Die Burg liegt weithin sichtbar auf einem 855 Meter hohen Bergkegel im Baden-Württembergischen Hechingen. Sie ist der Stammsitz der Hohenzollern-Fürsten, die von 1871 bis 1918 die deutschen Kaiser stellten. Insgesamt standen drei Burgen auf dem imposanten Berg: die mittelalterliche Burg der Zollerngrafen geht auf das 11. Jahrhundert zurück. Die zweite Burg stammt aus dem 15. Jahrhundert. Die starke Festung verfiel allerdings im Lauf der Jahrhunderte. Die heutige Burg ließ Friedrich Wilhelm IV. im 19. Jahrhundert in Erinnerung an seine Vorfahren bauen. Mit ihren vielen Türmen und spitzen Giebeln ist sie ein typisches Beispiel für die vom Mittelalter inspirierte Romantik.

Mehr Info:
www.burg-hohenzollern.de

Donauversickerung

Wo die Donau im Erdboden verschwindet

Zwischen Immendingen und Möhringen versickert ein Teil des Donauwassers im Boden.
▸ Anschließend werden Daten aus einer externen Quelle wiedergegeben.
(* ===== verification/JpegIdct.v ===== *)
(** The inverse DCT of the JPEG decoder (src/crates/mimo26-image/src/jpeg.rs): the lanes of
    [jsimd_idct_islow_avx2] on 16-bit and 32-bit integers, with the shortcuts of a lone
    first coefficient in a column, a row or a block, and that the shortcuts are exact.  An
    array of a fixed size is a list of that length. *)
From Stdlib Require Import ZArith Lia Bool.
From stdpp Require Import base list gmap strings.
From S2P Require Import Prelude Base64 Exif.

(** * Definitions *)

(** [x as i16] and [x as i32]: the low bits as a signed integer. *)
Definition as_i16 (x : Z) : Z := signed 16 (x mod 2 ^ 16).
Definition as_i32 (x : Z) : Z := signed 32 (x mod 2 ^ 32).

(** [t[i]] at an index inside the array. *)
Definition at_ix (t : list Z) (i : Z) : Z := nth (Z.to_nat i) t 0.

Definition CONST_BITS : Z := 13.
Definition F_0_298 : Z := 2446.
Definition F_0_390 : Z := 3196.
Definition F_0_541 : Z := 4433.
Definition F_0_765 : Z := 6270.
Definition F_0_899 : Z := 7373.
Definition F_1_175 : Z := 9633.
Definition F_1_501 : Z := 12299.
Definition F_1_847 : Z := 15137.
Definition F_1_961 : Z := 16069.
Definition F_2_053 : Z := 16819.
Definition F_2_562 : Z := 20995.
Definition F_3_072 : Z := 25172.

(** [v.clamp(lo, hi)] *)
Definition clamp (v lo hi : Z) : Z := if v <? lo then lo else if hi <? v then hi else v.

Definition sat16 (v : Z) : Z := clamp v (- 2 ^ 15) (2 ^ 15 - 1).
Definition sample (v : Z) : Z := (clamp v (-128) 127 + 128) mod 256.

(** [i32::wrapping_add], [wrapping_sub], [wrapping_mul]; [i16::wrapping_add], [wrapping_sub]. *)
Definition add32 (a b : Z) : Z := as_i32 (a + b).
Definition sub32 (a b : Z) : Z := as_i32 (a - b).
Definition mul32 (a b : Z) : Z := as_i32 (a * b).
Definition add16 (a b : Z) : Z := as_i16 (a + b).
Definition sub16 (a b : Z) : Z := as_i16 (a - b).

(** The arguments of the eight rounded shifts that end the macro. *)
Definition dodct_sums (x : list Z) : list Z :=
  let i := at_ix x in
  let tmp3 := add32 (mul32 (i 2) (F_0_541 + F_0_765)) (mul32 (i 6) F_0_541) in
  let tmp2 := add32 (mul32 (i 6) (F_0_541 - F_1_847)) (mul32 (i 2) F_0_541) in
  let tmp0 := as_i32 (Z.shiftl (add16 (i 0) (i 4)) CONST_BITS) in
  let tmp1 := as_i32 (Z.shiftl (sub16 (i 0) (i 4)) CONST_BITS) in
  let tmp10 := add32 tmp0 tmp3 in
  let tmp13 := sub32 tmp0 tmp3 in
  let tmp11 := add32 tmp1 tmp2 in
  let tmp12 := sub32 tmp1 tmp2 in
  let z3 := add16 (i 7) (i 3) in
  let z4 := add16 (i 5) (i 1) in
  let z3p := add32 (mul32 z3 (F_1_175 - F_1_961)) (mul32 z4 F_1_175) in
  let z4p := add32 (mul32 z4 (F_1_175 - F_0_390)) (mul32 z3 F_1_175) in
  let t0 := add32 (add32 (mul32 (i 7) (F_0_298 - F_0_899)) (mul32 (i 1) (- F_0_899))) z3p in
  let t1 := add32 (add32 (mul32 (i 5) (F_2_053 - F_2_562)) (mul32 (i 3) (- F_2_562))) z4p in
  let t3 := add32 (add32 (mul32 (i 7) (- F_0_899)) (mul32 (i 1) (F_1_501 - F_0_899))) z4p in
  let t2 := add32 (add32 (mul32 (i 5) (- F_2_562)) (mul32 (i 3) (F_3_072 - F_2_562))) z3p in
  [add32 tmp10 t3; add32 tmp11 t2; add32 tmp12 t1; add32 tmp13 t0;
   sub32 tmp13 t0; sub32 tmp12 t1; sub32 tmp11 t2; sub32 tmp10 t3].

Definition dodct (x : list Z) (n : Z) : list Z :=
  let r := Z.shiftl 1 (n - 1) in
  (fun v => sat16 (Z.shiftr (add32 v r) n)) <$> dodct_sums x.

Definition all_zero (l : list Z) : bool := forallb (fun v => v =? 0) l.

(** A row of samples from a row of the workspace. *)
Definition idct_row (w : list Z) : list Z :=
  if all_zero (drop 1 w) then
    replicate 8 (sample (sat16 (Z.shiftr (add32 (as_i32 (Z.shiftl (at_ix w 0) CONST_BITS)) (Z.shiftl 1 17)) 18)))
  else sample <$> dodct w 18.

Definition column (x : list Z) (c : Z) : list Z := (fun r => at_ix x (8 * r + c)) <$> seqZ 0 8.

(** One column of the first pass. *)
Definition idct_column (col : list Z) : list Z :=
  if all_zero (drop 1 col) then replicate 8 (sat16 (4 * at_ix col 0)) else dodct col 11.

Definition dequantize (coef q : list Z) : list Z := zip_with (fun c qq => as_i16 (c * qq)) coef q.

(** The eight rows of samples of a block. *)
Definition idct_rows (coef q : list Z) : list (list Z) :=
  let x := dequantize coef q in
  if all_zero (drop 8 coef) then
    replicate 8 (idct_row ((fun c => as_i16 (Z.shiftl (at_ix x c) 2)) <$> seqZ 0 8))
  else
    let ws := (fun c => idct_column (column x c)) <$> seqZ 0 8 in
    (fun r => idct_row ((fun d => at_ix d r) <$> ws)) <$> seqZ 0 8.

(** [out[at..at + row.len()].copy_from_slice(row)] *)
Definition put_row (out : list Z) (at_ : Z) (row : list Z) : outcome ImageError (list Z) :=
  _ ← index_range out at_ (at_ + Zlen row); Ok (splice out at_ row).

(** The block goes to [out] at [off]. *)
Definition idct_islow (coef q out : list Z) (off stride : Z) : outcome ImageError (list Z) :=
  _ ← index_range out off (Zlen out);
  fold_try (fun out rx => put_row out (off + fst rx * stride) (snd rx)) out (zip (seqZ 0 8) (idct_rows coef q)).

(** The source's own cases. *)
Definition block_of (entries : list (Z * Z)) : list Z := foldl (fun b e => <[Z.to_nat (fst e) := snd e]> b) (replicate 64 0) entries.
Example saturates_like_avx2 :
  idct_rows (block_of [(0, 2000)]) (replicate 64 16) = replicate 8 (replicate 8 32) /\
  idct_rows (block_of [(0, 2000); (1, 1); (9, 1)]) (replicate 64 16) = replicate 8 (replicate 8 255).
Proof. vm_compute. done. Qed.
Example dc_only_is_flat : idct_rows (block_of [(0, 10)]) (replicate 64 16) = replicate 8 (replicate 8 148).
Proof. vm_compute. done. Qed.

(** * The shortcuts *)

(** Both passes over every column and every row. *)
Definition idct_reference (coef q : list Z) : list (list Z) :=
  let x := dequantize coef q in
  let ws := (fun c => dodct (column x c) 11) <$> seqZ 0 8 in
  (fun r => sample <$> dodct ((fun d => at_ix d r) <$> ws) 18) <$> seqZ 0 8.

Definition is_i16 (v : Z) : Prop := - 2 ^ 15 <= v < 2 ^ 15.

Lemma signed_range n x : 0 < n -> 0 <= x < 2 ^ n -> - 2 ^ (n - 1) <= signed n x < 2 ^ (n - 1).
Proof.
  intros Hn Hx. assert (2 ^ n = 2 * 2 ^ (n - 1)) as Hpow by (rewrite <- Z.pow_succ_r by lia; f_equal; lia).
  unfold signed. destruct (Z.ltb_spec x (2 ^ (n - 1))); lia.
Qed.

Lemma signed_small n v : 0 < n -> - 2 ^ (n - 1) <= v < 2 ^ (n - 1) -> signed n (v mod 2 ^ n) = v.
Proof.
  intros Hn Hv. assert (2 ^ n = 2 * 2 ^ (n - 1)) as Hpow by (rewrite <- Z.pow_succ_r by lia; f_equal; lia).
  unfold signed. destruct (Z.le_gt_cases 0 v).
  - rewrite Z.mod_small by lia. by rewrite (proj2 (Z.ltb_lt _ _)) by lia.
  - rewrite <- (Z.mod_add v 1), Z.mod_small by lia. rewrite (proj2 (Z.ltb_ge _ _)) by lia. lia.
Qed.

Lemma as_i16_range v : is_i16 (as_i16 v).
Proof. apply (signed_range 16); [lia|]. by apply Z.mod_pos_bound. Qed.

Lemma as_i16_small v : is_i16 v -> as_i16 v = v.
Proof. intros H. by apply (signed_small 16). Qed.

Lemma as_i32_small v : - 2 ^ 31 <= v < 2 ^ 31 -> as_i32 v = v.
Proof. intros H. by apply (signed_small 32). Qed.

Lemma all_zero_at l i : all_zero l = true -> at_ix l i = 0.
Proof.
  unfold all_zero, at_ix. rewrite forallb_forall. intros H. destruct (decide (Z.to_nat i < length l)%nat) as [Hi|Hi].
  - apply Z.eqb_eq, H, nth_In. done.
  - by rewrite nth_overflow by lia.
Qed.

(** All that is left of a pass over a lone first value. *)
Lemma lone_sums x : is_i16 (at_ix x 0) -> all_zero (drop 1 x) = true -> dodct_sums x = replicate 8 (at_ix x 0 * 2 ^ 13).
Proof.
  intros Hx0 Hz. assert (forall i, 1 <= i -> at_ix x i = 0) as Hat.
  { intros i Hi. rewrite <- (all_zero_at _ (i - 1) Hz). unfold at_ix. rewrite !nth_lookup, lookup_drop. do 2 f_equal. lia. }
  unfold dodct_sums. cbv zeta. rewrite (Hat 1), (Hat 2), (Hat 3), (Hat 4), (Hat 5), (Hat 6), (Hat 7) by lia.
  assert (forall k, mul32 0 k = 0) as Hmul by done. rewrite !Hmul.
  assert (add16 (at_ix x 0) 0 = at_ix x 0 /\ sub16 (at_ix x 0) 0 = at_ix x 0) as [-> ->].
  { unfold add16, sub16. rewrite Z.add_0_r, Z.sub_0_r. by rewrite as_i16_small. }
  assert (add32 0 0 = 0) as H00 by done. rewrite !H00. unfold is_i16 in Hx0. unfold CONST_BITS.
  rewrite Z.shiftl_mul_pow2 by lia. assert (- 2 ^ 31 <= at_ix x 0 * 2 ^ 13 < 2 ^ 31) as Hr by lia. rewrite as_i32_small by done.
  assert (forall v, - 2 ^ 31 <= v < 2 ^ 31 -> add32 v 0 = v /\ sub32 v 0 = v) as Hsame.
  { intros v Hv. unfold add32, sub32. rewrite Z.add_0_r, Z.sub_0_r. by rewrite as_i32_small. }
  destruct (Hsame _ Hr) as [Ha Hs]. by rewrite ?Ha, ?Hs, ?Ha, ?Hs.
Qed.

(** The shortcut of a column is the pass. *)
Lemma idct_column_exact col : is_i16 (at_ix col 0) -> idct_column col = dodct col 11.
Proof.
  intros Hi. unfold idct_column. destruct (all_zero (drop 1 col)) eqn:Hz; [|done]. unfold dodct. cbv zeta. rewrite lone_sums by done.
  rewrite fmap_replicate. f_equal. f_equal. unfold is_i16 in Hi. unfold add32. change (Z.shiftl 1 (11 - 1)) with 1024.
  rewrite as_i32_small, Z.shiftr_div_pow2 by lia. Z.div_mod_to_equations. lia.
Qed.

(** So is the shortcut of a row. *)
Lemma idct_row_exact w : is_i16 (at_ix w 0) -> idct_row w = sample <$> dodct w 18.
Proof.
  intros Hi. unfold idct_row. destruct (all_zero (drop 1 w)) eqn:Hz; [|done]. unfold dodct. cbv zeta. rewrite lone_sums by done.
  rewrite !fmap_replicate. unfold is_i16 in Hi. unfold CONST_BITS. rewrite Z.shiftl_mul_pow2, as_i32_small by lia. done.
Qed.

Lemma block_zero coef q i : all_zero (drop 8 coef) = true -> 8 <= i -> at_ix (dequantize coef q) i = 0.
Proof.
  intros Hz Hi. assert (at_ix coef i = 0) as Hc.
  { rewrite <- (all_zero_at _ (i - 8) Hz). unfold at_ix. rewrite !nth_lookup, lookup_drop. do 2 f_equal. lia. }
  unfold at_ix, dequantize in *. rewrite nth_lookup, lookup_zip_with in *. destruct (coef !! Z.to_nat i) as [c|]; [|done]. cbn in Hc. subst c.
  cbn. by destruct (q !! Z.to_nat i).
Qed.

Lemma dequantize_i16 coef q i : is_i16 (at_ix (dequantize coef q) i).
Proof.
  unfold at_ix, dequantize. rewrite nth_lookup, lookup_zip_with. destruct (coef !! _); cbn; [|done]. destruct (q !! _); cbn; [apply as_i16_range|done].
Qed.

Lemma dodct_i16 x n i : is_i16 (at_ix (dodct x n) i).
Proof.
  unfold at_ix, dodct. cbv zeta. rewrite nth_lookup, list_lookup_fmap. destruct (dodct_sums x !! _) as [v|]; cbn; [|done].
  unfold sat16, clamp, is_i16. destruct (Z.ltb_spec (Z.shiftr (add32 v (Z.shiftl 1 (n - 1))) n) (- 2 ^ 15)); [lia|].
  destruct (Z.ltb_spec (2 ^ 15 - 1) (Z.shiftr (add32 v (Z.shiftl 1 (n - 1))) n)); lia.
Qed.

Lemma at_fmap_seqZ (f : Z -> Z) i : 0 <= i < 8 -> at_ix (f <$> seqZ 0 8) i = f i.
Proof. intros Hi. unfold at_ix. rewrite nth_lookup, list_lookup_fmap, lookup_seqZ_lt by lia. cbn. f_equal. lia. Qed.

(** A block whose rows but the first are zero: the shortcut is exact while four times a value
    of its first row is in 16 bits. *)
Lemma block_shortcut coef q r : all_zero (drop 8 coef) = true -> 0 <= r < 8 ->
  (forall c, 0 <= c < 8 -> - 2 ^ 13 <= at_ix (dequantize coef q) c < 2 ^ 13) ->
  (fun c => as_i16 (Z.shiftl (at_ix (dequantize coef q) c) 2)) <$> seqZ 0 8 =
  (fun d => at_ix d r) <$> ((fun c => dodct (column (dequantize coef q) c) 11) <$> seqZ 0 8).
Proof.
  intros Hz Hr Hsmall. rewrite <- list_fmap_compose. apply list_fmap_ext. intros i c Hc. apply lookup_seqZ in Hc as [-> Hc]. unfold compose.
  set (c := 0 + Z.of_nat i). assert (0 <= c < 8) as Hcc by lia. specialize (Hsmall c Hcc). clearbody c. clear i Hc.
  set (x := dequantize coef q) in *. assert (at_ix (column x c) 0 = at_ix x c) as Hc0 by done.
  rewrite <- idct_column_exact by (rewrite Hc0; apply dequantize_i16). unfold idct_column.
  assert (all_zero (drop 1 (column x c)) = true) as ->.
  { unfold all_zero. apply forallb_forall. intros v Hv. apply Z.eqb_eq. unfold column in Hv. rewrite <- fmap_drop in Hv. change (drop 1 (seqZ 0 8)) with [1; 2; 3; 4; 5; 6; 7] in Hv.
    apply list_elem_of_In, list_elem_of_fmap in Hv as (j & -> & Hj). apply block_zero; [done|].
    assert (Forall (fun j => 1 <= j) [1; 2; 3; 4; 5; 6; 7]) as Hall by (repeat (apply Forall_cons_2; [lia|]); constructor).
    apply (proj1 (Forall_forall _ _) Hall) in Hj. lia. }
  unfold at_ix at 2. rewrite nth_lookup, lookup_replicate_2 by lia. cbn [default]. rewrite Hc0, Z.shiftl_mul_pow2 by lia.
  rewrite as_i16_small by (unfold is_i16; lia). unfold sat16, clamp. destruct (Z.ltb_spec (4 * at_ix x c) (- 2 ^ 15)); [lia|].
  unfold id. destruct (Z.ltb_spec (2 ^ 15 - 1) (4 * at_ix x c)); lia.
Qed.

(** The shortcuts change nothing: two full passes give the same samples. *)
Lemma idct_rows_exact coef q : (all_zero (drop 8 coef) = true -> forall c, 0 <= c < 8 -> - 2 ^ 13 <= at_ix (dequantize coef q) c < 2 ^ 13) ->
  idct_rows coef q = idct_reference coef q.
Proof.
  intros Hsmall. unfold idct_rows, idct_reference. cbv zeta. destruct (all_zero (drop 8 coef)) eqn:Hz.
  - specialize (Hsmall eq_refl). apply list_eq_same_length with (n := 8%nat); [reflexivity|reflexivity|].
    intros i a b Hi Ha Hb. rewrite lookup_replicate_2 in Ha by lia. rewrite list_lookup_fmap, lookup_seqZ_lt in Hb by lia.
    apply (inj Some) in Ha as <-, Hb as <-. rewrite (block_shortcut coef q (0 + Z.of_nat i)) by (done || lia).
    apply idct_row_exact. rewrite <- block_shortcut by (done || lia). rewrite at_fmap_seqZ by lia. apply as_i16_range.
  - assert ((fun c => idct_column (column (dequantize coef q) c)) <$> seqZ 0 8 = (fun c => dodct (column (dequantize coef q) c) 11) <$> seqZ 0 8) as ->.
    { apply list_fmap_ext. intros i c _. apply idct_column_exact. apply dequantize_i16. }
    apply list_fmap_ext. intros i r _. apply idct_row_exact. rewrite <- list_fmap_compose, at_fmap_seqZ by lia. cbv beta. unfold compose. apply dodct_i16.
Qed.

(** C31: The shortcuts of the inverse DCT are exact: a lone first value in a column or in a
    row, and a block whose coefficients below its first row are zero, give the samples that
    both passes give, the last one as long as four times each dequantized value of the first
    row is in 16 bits (the block [saturates_like_avx2] starts from is not). *)
Theorem idct_shortcuts_exact coef q :
  (all_zero (drop 8 coef) = true -> forall c, 0 <= c < 8 -> - 2 ^ 13 <= at_ix (dequantize coef q) c < 2 ^ 13) ->
  idct_rows coef q = idct_reference coef q.
Proof. apply idct_rows_exact. Qed.

Lemma idct_shortcuts_exact_witness : idct_rows (block_of [(0, 10); (3, -20)]) (replicate 64 16) = idct_reference (block_of [(0, 10); (3, -20)]) (replicate 64 16).
Proof.
  apply idct_shortcuts_exact. intros _ c Hc. assert (Forall (fun c => - 2 ^ 13 <= at_ix (dequantize (block_of [(0, 10); (3, -20)]) (replicate 64 16)) c < 2 ^ 13) (seqZ 0 8)) as H.
  { apply (bool_decide_unpack _). vm_compute. exact I. }
  apply (proj1 (Forall_forall _ _) H). apply elem_of_seqZ. lia.
Defined.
Unterhalb der Versickerungsstellen führt die Donau merklich weniger Wasser, an manchen Tagen ist das Flussbett sogar völlig leer. Unterirdisch fließt das Wasser weiter durch löchriges Karstgestein und tritt erst 12 Kilometer südlich im Aachtopf wieder ans Tageslicht. Wie sich die Versickerung zukünftig entwickelt, ist unter Geologen umstritten. Jährlich werden 7000 Tonnen Kalk ausgespült, so dass die Kanäle immer weiter werden.. Einige Geologen rechnen damit, dass die Obere Donau völlig austrocknet. Andrere rechnen mit unterirdischen Zusammenstürzen, die das Versickern eher behindern könnten.

Mengen

Allemannendorf mit römischen Wurzeln

Kurz nach Christi Geburt bauten die Römer ein Kastell auf dem Ennetacher Berg zum Schutz eines Handelsweges, der vom Mittelmeer an die Donau führte. Aus dieser Zeit stammt auch die Villa Rustica, auf deren Gelände heute das Römermuseum steht. Ab Mitte des 3. Jahrhunderts wurden sie von Allemannen verjagt, die nun viele Orte mit den Endungen „-ingen“ gründeten, unter anderem auch „Me-ingen“. Am Römermuseum beginnt ein kurzer archäologischer Rundweg.

Munderkingen

Donauschwäbisches Idyll

Munderkingen wurde 792 erstmals urkundlich erwähnt und soll um 1230 die Stadtrechte erhalten haben. Ende des 13. Jahrhunderts ging die Stadt in den Besitz der Habsburger über, die leider in ständigen Geldnöten waren. So verpfändeten sie Munderkingen an die Truchsessen von Waldburg, die sie fast 300 Jahre ausplünderten. Saulgau, Riedlingen, Mengen und Waldsee ging es ähnlich; man schloss sich zum Bündnis der „Donaustädte“ zusammen. Dennoch dauerte es noch bis zum Jahre 1680, bevor man wieder unter die direkte Herrschaft Österreichs zurückkehren konnte. Bei einem Rundgang verdient vor allem das Rathaus (s.o.) einen Blick; es wurde 1563 erbaut und diente zunächst nicht nur dem Rat, sondern auch dem Brot-, Fleisch- und Tuchhandel.